No currencies (except the us dollar indice but that's because he is into stocks), no bonds and all that stuff.

These are the 2 I am focussing on:


I look a little at the stock market, as well as crypto, but I am trying to cut back.
Good to spend some time understanding those, but no point spending too much time...
Not sure I want to keep trading equities. Will keep trading Bitcoin simply because the whales make it so obvious, and the small fish herd is pretty obvious too so it does not take too much thinking (talking about the big moves 3-4 times a year).

Big focus for me on Currencies, Commodities (all 4 subgroups), and a little bit of crypto (only Bitcoin tbh, max 5 trades a year, only the big swings).

I can only recommend:
1- Do not get married to 1 asset class
2- Stick to a "manageable" list of interests, try 2 asset classes, 3 max.

They do work the same.
Alts work like Bitcoin they just follow it even.
Strategies that work with 1 commodity work with all of them as far as I know, and they aren't that correlated, which is awesome!
Stocks all follow the same logic, go up the same way, earnings are important, gdp global economy etc these are things you have to look at just the same for every stock.
Currencies all work the same way too, they do not trend for years, they are controlled by their central bank policies etc...

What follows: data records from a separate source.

(* ===== verification/Gate.v ===== *)
(** * Gate: the capture states and the hard capture gate.

    Models [domain/lifecycle.py] (states, allowed transitions, generations) and
    [lifecycle/gate.py] ([CaptureGate]): the record [gate] is the object's
    attributes, each definition below one method, in the source's order.  The
    lock-protected bodies are atomic calls in the monad [M gate]; the commit
    lock and the interleaving of threads are the subject of [GateThreads].
    Wall-clock stamps and random event identifiers carry no control flow and
    are left out of the records. *)

From S2P Require Import Prelude.

(** ** [domain/lifecycle.py] *)

Inductive CaptureState :=
  | OFF | STARTING | RECORDING | PAUSED | PRIVACY | STOPPING | FAULTED.

Inductive TransitionReason :=
  | USER_START | STARTUP_OPT_IN | USER_STOP | USER_PAUSE | USER_RESUME
  | PRIVACY_ENABLED | PRIVACY_DISABLED | SESSION_LOCKED | SESSION_UNLOCKED
  | IDLE | ACTIVE | CRITICAL_FAULT | STARTUP_SAFE_DEFAULT | SHUTDOWN.

#[export] Instance CaptureState_eq_dec : EqDecision CaptureState.
Proof. solve_decision. Defined.
#[export] Instance TransitionReason_eq_dec : EqDecision TransitionReason.
Proof. solve_decision. Defined.

Definition CaptureGeneration (value : Z) : result Z :=
  if value <=? 0 then Raise ValueError else Ok value.
#[global] Arguments CaptureGeneration : simpl never.

Definition allowed_transitions (s : CaptureState) : list CaptureState :=
  match s with
  | OFF => [STARTING; FAULTED]
  | STARTING => [RECORDING; PAUSED; STOPPING; OFF; FAULTED]
  | RECORDING => [PAUSED; PRIVACY; STOPPING; FAULTED]
  | PAUSED => [RECORDING; PAUSED; PRIVACY; STOPPING; FAULTED]
  | PRIVACY => [RECORDING; PAUSED; STOPPING; FAULTED]
  | STOPPING => [OFF; FAULTED]
  | FAULTED => [OFF]
  end.

Record CaptureStateTransition := {
  tr_previous : CaptureState;
  tr_current : CaptureState;
  tr_generation : Z;
  tr_reason : TransitionReason }.

(** [CaptureStateTransition(...)] with its [__post_init__] check. *)
Definition make_transition (previous current : CaptureState) (generation : Z)
    (reason : TransitionReason) : result CaptureStateTransition :=
  if bool_decide (current ∈ allowed_transitions previous)
  then Ok {| tr_previous := previous; tr_current := current;
             tr_generation := generation; tr_reason := reason |}
  else Raise ValueError.

Record CaptureStateSnapshot := {
  snap_state : CaptureState;
  snap_generation : option Z;
  snap_privacy_mode : bool;
  snap_healthy : bool }.

Definition is_active_state (s : CaptureState) : bool :=
  bool_decide (s ∈ [STARTING; RECORDING; PAUSED]).

Definition make_snapshot (s : CaptureState) (generation : option Z) (privacy healthy : bool)
    : result CaptureStateSnapshot :=
  if is_active_state s && negb (bool_decide (is_Some generation)) then Raise ValueError
  else Ok {| snap_state := s; snap_generation := generation;
             snap_privacy_mode := privacy; snap_healthy := healthy |}.

(** ** [CaptureGate] *)

(** A [threading.Event] is a cell of [g_events]; permits keep its address, so
    an event dropped from [_cancel_events] is still the one a running
    operation observes. *)
Record gate := {
  g_owner : option Z;
  g_state : CaptureState;
  g_active : option Z;
  g_draining : option Z;
  g_epoch : Z;
  g_revision : option pystr;
  g_healthy : bool;
  g_cancel_events : gmap Z nat;
  g_in_flight : gmap Z Z;
  g_events : list bool }.

Record CaptureWorkPermit := {
  permit_generation : Z;
  permit_revision : pystr;
  permit_event : nat }.

Definition init_gate : gate := {|
  g_owner := None; g_state := OFF; g_active := None; g_draining := None; g_epoch := 0;
  g_revision := None; g_healthy := true; g_cancel_events := ∅; g_in_flight := ∅;
  g_events := [] |}.
Lemma mark_recording_ok me gen reason g :
  gate_inv g -> g_owner g = Some me -> g_state g = STARTING -> g_active g = Some gen ->
  wp (mark_recording me gen reason) (fun r g' =>
    r = Ok (mk_tr STARTING RECORDING gen reason) /\ moved RECORDING g g') g.
Proof.
  intros Hg Ho Hs Ha. unfold mark_recording. gate_steps; try done.
  split. unfold require_active_locked; cbn. rewrite Hs, Ha, bool_decide_false by naive_solver.
  gate_steps; gate_guards. gate_shape. apply gate_inv_state; by rewrite ?Hs.
Qed.

Lemma require_generation_ok s gen g Q :
  g_state g = s -> g_active g = Some gen -> Q (Ok gen) g ->
  wp (require_generation_locked s) Q g.
Proof. intros Hs Ha HQ. split. cbn. by rewrite Ha, bool_decide_true. Qed.

Lemma pause_ok me reason gen g :
  gate_inv g -> g_owner g = Some me -> g_state g = RECORDING -> g_active g = Some gen ->
  wp (pause me reason) (fun r g' =>
    r = Ok (mk_tr RECORDING PAUSED gen reason) /\ moved PAUSED g g') g.
Proof.
  intros Hg Ho Hs Ha. unfold pause. gate_steps; try done. eapply require_generation_ok; [done..|].
  gate_steps; gate_guards. gate_shape. apply gate_inv_state; by rewrite ?Hs.
Qed.

Lemma resume_ok me reason gen g :
  gate_inv g -> g_owner g = Some me -> g_state g = PAUSED -> g_active g = Some gen ->
  wp (resume me reason) (fun r g' =>
    r = Ok (mk_tr PAUSED RECORDING gen reason) /\ moved RECORDING g g') g.
Proof.
  intros Hg Ho Hs Ha. unfold resume. gate_steps; try done. eapply require_generation_ok; [done..|].
  gate_steps; gate_guards. gate_shape. apply gate_inv_state; by rewrite ?Hs.
Qed.

(** The generation that was live is cancelled for good. *)
Definition cancelled_in (gen : Z) (g g' : gate) : Prop :=
  forall e, g_cancel_events g !! gen = Some e -> event_is_set g' e = true.

Lemma event_set_is_set g e : (e < length (g_events g))%nat -> event_is_set (event_set e g) e = true.
Proof. intros H. unfold event_is_set. cbn. by rewrite list_lookup_insert_eq. Qed.

Lemma active_not_faulted s : is_active_state s = true -> s ≠ OFF /\ s ≠ FAULTED.
Proof. by destruct s. Qed.

Lemma active_to_paused s : is_active_state s = true -> PAUSED ∈ allowed_transitions s.
Proof. destruct s; intros; try done; decide_true. Qed.

(** The live generation's cell, seen after the call that cancels it. *)
Lemma cancelled_after gen g e v :
  gate_inv g -> g_active g = Some gen -> g_cancel_events g !! gen = Some e ->
  forall g', g_events g' = <[e := true]> (g_events g) ++ v -> cancelled_in gen g g'.
Proof.
  intros Hg Ha He g' Hv e' He'. assert (e' = e) as -> by congruence.
  destruct (ei_bound _ _ _ (gi_events _ Hg) _ _ He) as [_ Hlen].
  unfold event_is_set. rewrite Hv, lookup_app_l by (by rewrite length_insert).
  by rewrite list_lookup_insert_eq.
Qed.

Lemma invalidate_and_pause_ok me reason gen g :
  gate_inv g -> g_owner g = Some me -> is_active_state (g_state g) = true ->
  g_active g = Some gen ->
  wp (invalidate_and_pause me reason) (fun r g' =>
    r = Ok (Some gen, mk_tr (g_state g) PAUSED (g_epoch g + 1) reason) /\
    opened PAUSED g g' /\ g_revision g' = g_revision g /\ cancelled_in gen g g') g.
Proof.
  intros Hg Ho Hs Ha. unfold invalidate_and_pause.
  destruct (gi_live _ Hg _ Ha) as (_ & Hr & _).
  destruct (active_not_faulted _ Hs) as [Hoff Hflt].
  gate_steps; try congruence; cbn in *.
  - gate_shape; [by rewrite Ha|..].
    + apply (gate_inv_opened g); cbn; eauto using events_inv_set, gi_events, gi_healthy.
    + apply kept_opened; cbn; eauto.
    + eapply cancelled_after; [exact Hg|exact Ha| |reflexivity]. congruence.
  - by destruct H3; apply active_to_paused.
Qed.

Lemma wp_set_draining_if (a : option Z) Q g :
  (is_Some a -> Q (Ok tt) (set_draining a g)) -> (a = None -> Q (Ok tt) g) ->
  wp (match a with Some _ => modify (set_draining a) | None => mret tt end) Q g.
Proof. intros H1 H2. destruct a; wp_steps; eauto. Qed.

Lemma begin_stopping_ok me reason gen g :
  gate_inv g -> g_owner g = Some me -> is_active_state (g_state g) = true ->
  g_active g = Some gen ->
  wp (begin_stopping me reason) (fun r g' =>
    r = Ok (Some gen, mk_tr (g_state g) STOPPING (g_epoch g + 1) reason) /\
    closed STOPPING g g' /\ g_epoch g' = g_epoch g + 1 /\ cancelled_in gen g g') g.
Proof.
  intros Hg Ho Hs Ha. unfold begin_stopping. pose proof (gi_epoch _ Hg).
  gate_steps; try congruence; cbn in *.
  apply wp_set_draining_if; [intros _|congruence]. gate_steps; cbn in *.
  - gate_shape; [by rewrite Ha|..].
    + apply (gate_inv_closed g); cbn; try done; try lia.
      * intros _ _. apply gi_healthy; by destruct (active_not_faulted _ Hs).
      * eapply events_inv_mono; [apply events_inv_set, Hg|lia].
    + apply kept_cells; cbn; eauto.
    + eapply (cancelled_after _ _ _ []); [done..| |by rewrite app_nil_r]. congruence.
  - destruct (g_state g); try done; exfalso;
      match goal with H : _ ∉ _ |- _ => apply H; decide_true end.
Qed.

Lemma finish_off_ok me reason g :
  gate_inv g -> g_owner g = Some me -> OFF ∈ allowed_transitions (g_state g) ->
  wp (finish_off me reason) (fun r g' =>
    r = Ok (mk_tr (g_state g) OFF (g_epoch g) reason) /\
    closed OFF g g' /\ g_epoch g' = g_epoch g) g.
Proof.
  intros Hg Ho Hs. unfold finish_off, current_epoch_generation_locked.
  assert (0 < g_epoch g).
  { apply (gi_started _ Hg). intros E. rewrite E in Hs. revert Hs. decide_false. }
  gate_steps; try congruence. destruct (Z.eqb_spec (g_epoch g) 0) as [|_]; [lia|].
  gate_steps. rewrite generation_ok by lia. gate_steps; [|done].
  gate_shape.
  - apply (gate_inv_closed g); cbn; try done; try lia.
    eapply events_inv_subset; [|apply (gi_events _ Hg)]. apply map_filter_subseteq.
  - split; [|done]. intros gen e He Hf. cbn. apply map_lookup_filter_Some. split; [done|].
    apply Z.eqb_neq in Hf. unfold is_stale_event, in_flight_of in *. cbn.
    rewrite Hf. apply andb_false_r.
Qed.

Ray Dalio kindly explained that having up to about 10 positions on uncorrelated products would reduce risk dramatically while making you money.
You return to risk can be multiplied by 5, that's alot.
He says to go for 15 to 20 diversified good income streams. I think this is too much for 1 person even if those are long term investments.
I would say go for up to 8 trades if you hold them for 3 months or more, otherwise 1 week to 3 months maybe 3-5 ones + the occasional 1-2 quick ones a week.
"There is no great 1 best investment that can compete with something like this" - Ray Dalio.
Comments
nnichos
Thank you for all this info!!
ThankUKind
Take a look at rhodium, makes the palladium heater look pretty slow.